Per comprendere appieno la questione è necessario distinguere tra Tfr e Tfs agli statali:
La discussione attorno all'equiparazione dei diritti tra pubblico e privato ha caratterizzato l’intero iter della Manovra 2026. Si era parlato di una possibile accelerazione dei tempi di pagamento del TFS/TFR agli statali: molte anticipazioni giornalistiche e dichiarazioni degli esponenti politici avevano lasciato intendere che il nuovo assetto potesse portare a una riduzione del periodo d’attesa da dodici a tre mesi, avvicinando così le condizioni dei dipendenti pubblici a quelle dei colleghi del settore privato.
La misura ha, però, incontrato limiti insormontabili: la carenza di coperture finanziarie, le difficoltà tecniche e gli effetti sui conti pubblici hanno impedito ogni avanzamento sostanziale. Nessun emendamento significativo ha visto la luce, e le promesse di accelerazione sono rimaste delle semplici dichiarazioni di intenti, lasciando irrisolto il disagio dei dipendenti pubblici.
Nonostante le speranze suscitate dalle prime bozze della Manovra 2026, la normativa definitiva non apporta modifiche sostanziali ai tempi di liquidazione dell’indennità di fine servizio o rapporto per il pubblico impiego. La tempistica, infatti, resterà improntata a un’erogazione scaglionata che prevede:
L’urgenza di intervenire è ulteriormente aggravata dall’esaurimento dei fondi per l’anticipo INPS, che aveva rappresentato una delle poche soluzioni temporanee ma che oggi non può più fronteggiare la domanda: le istanze rimangono sospese e il margine di manovra si fa sempre più ristretto.
L’unica opzione attualmente percorribile per coloro che necessitano di liquidità immediata è rappresentata dall’anticipo bancario, un servizio nato per sopperire ai lunghi tempi di attesa del settore pubblico. Questo meccanismo consente di ottenere, presso istituti convenzionati, un anticipo fino a 45.000 euro del TFS/TFR spettante.

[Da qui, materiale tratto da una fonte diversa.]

Fixpoint parse_lines (ls : list string) : result (list (PyVal * PyVal)) :=
  match ls with
  | [] => Ok []
  | l :: rest =>
      match parse_line l with
      | Raise e => Raise e
      | Ok None => parse_lines rest
      | Ok (Some kv) =>
          match parse_lines rest with
          | Raise e => Raise e
          | Ok items => Ok (kv :: items)
          end
      end
  end.

(** A document without any pair (directives and comments only) is
    empty: the parser returns [None] for it. *)
Definition load (content : string) : result PyVal :=
  match parse_lines (lines content) with
  | Raise e => Raise e
  | Ok [] => Ok PNone
  | Ok items => Ok (PDict items)
  end.

Definition yaml : YamlLib := Build_YamlLib load (fun _ => "<container>").

(** Installed packages: resource paths with their contents. *)
Definition ends_with (s suffix : string) : bool :=
  let n := String.length s in
  let m := String.length suffix in
  (m <=? n)%nat && String.eqb (String.substring (n - m) m s) suffix.

Definition resources (files : list (string * string)) : Resources :=
  mkResources
    (fun pattern =>
       let ext := slice_from pattern 1 in
       map fst (filter (fun f => ends_with (fst f) ext) files))
    (fun name =>
       match List.find (fun f => String.eqb (fst f) name) files with
       | Some f => snd f
       | None => EmptyString
       end).

End Toy.

(* ================================================================= *)
(** * Notions the properties are stated with *)

Module Spec.
Import Py Sublime.

(** The first line of a text: what stands before its first newline. *)
Fixpoint first_line (s : string) : string :=
  match s with
  | EmptyString => EmptyString
  | String c s' =>
      if Ascii.eqb c (ascii_of_nat 10) then EmptyString
      else String c (first_line s')
  end.

(** The first [n] characters of [s] (all of [s] when it is shorter). *)
Definition take (n : nat) (s : string) : string := String.substring 0 n s.

(** [sub] occurs in [s] at offset [n]. *)
Definition occurs_at (sub s : string) (n : nat) : Prop :=
  exists pre post, s = (pre ++ sub ++ post)%string /\ String.length pre = n.

Definition occurs (sub s : string) : Prop := exists n, occurs_at sub s n.

(** [t] is [content] cut at the first occurrence of [marker]: the text
    before that occurrence, or all of [content] when there is none. *)
Definition cut_at_first (marker content t : string) : Prop :=
  (exists post,
      content = (t ++ marker ++ post)%string /\
      forall m, m < String.length t -> ~ occurs_at marker content m)
  \/ (t = content /\ ~ occurs marker content).

Definition all_space (s : string) : bool :=
  forallb isspace (list_ascii_of_string s).

(** The string [used] for matching, given the first line [line] and the
    setting [first_line_length_max = N]. *)
Definition partial_first_line (N : Z) (line used : string) : Prop :=
  ((0 <= N)%Z -> (N < Z.of_nat (String.length line))%Z ->
   used = take (Z.to_nat N) line /\ Z.of_nat (String.length used) = N)
  /\ ((0 <= N)%Z -> (Z.of_nat (String.length line) <= N)%Z -> used = line)
  /\ ((N < 0)%Z -> used = line).

Section WithLibraries.
Context {RE : ReLib}.

Definition Entry : Type := (string * list Regex)%type.

(** A regex of the entry is found in [line]. *)
Definition entry_matches (line : string) (e : Entry) : bool :=
  existsb (fun r => re_search r line) (snd e).

(** The searches of the regexes [rs] in [line], in order. *)
Definition searches (line : string) (rs : list Regex) : list (Event Regex) :=
  map (fun r => Search r line) rs.

(** The first-match scan, as the specification words it: the outcome
    [out] of scanning [mappings] for [line] on [view]. *)
Definition first_match_scan (line : string) (mappings : list Entry)
  (view : View) (out : M (Event Regex) View) : Prop :=
  (forall pre syntaxFile rs1 r rs2 post,
      mappings = pre ++ (syntaxFile, rs1 ++ r :: rs2) :: post ->
      (forall e, In e pre -> entry_matches line e = false) ->
      (forall q, In q rs1 -> re_search q line = false) ->
      re_search r line = true ->
      out = (Ok (set_syntax_file view syntaxFile),
             searches line (flat_map snd pre ++ rs1 ++ [r])))
  /\
  ((forall e, In e mappings -> entry_matches line e = false) ->
   out = (Ok view, searches line (flat_map snd mappings))).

Tuttavia, l’accesso a questa soluzione comporta oneri significativi. Le banche applicano un tasso di interesse che supera il 3%, i costi di istruttoria, l’assicurazione sul credito e una serie di spese fisse che, sommate, determinano una vera e propria “tassa” occulta per il lavoratore. Le recenti simulazioni confermano che la cifra totale di tali costi si aggira sui 2.000 euro per ogni operazione di anticipo, rappresentando un esborso tutt’altro che trascurabile per chi si trova già a dover colmare un fabbisogno emergenziale.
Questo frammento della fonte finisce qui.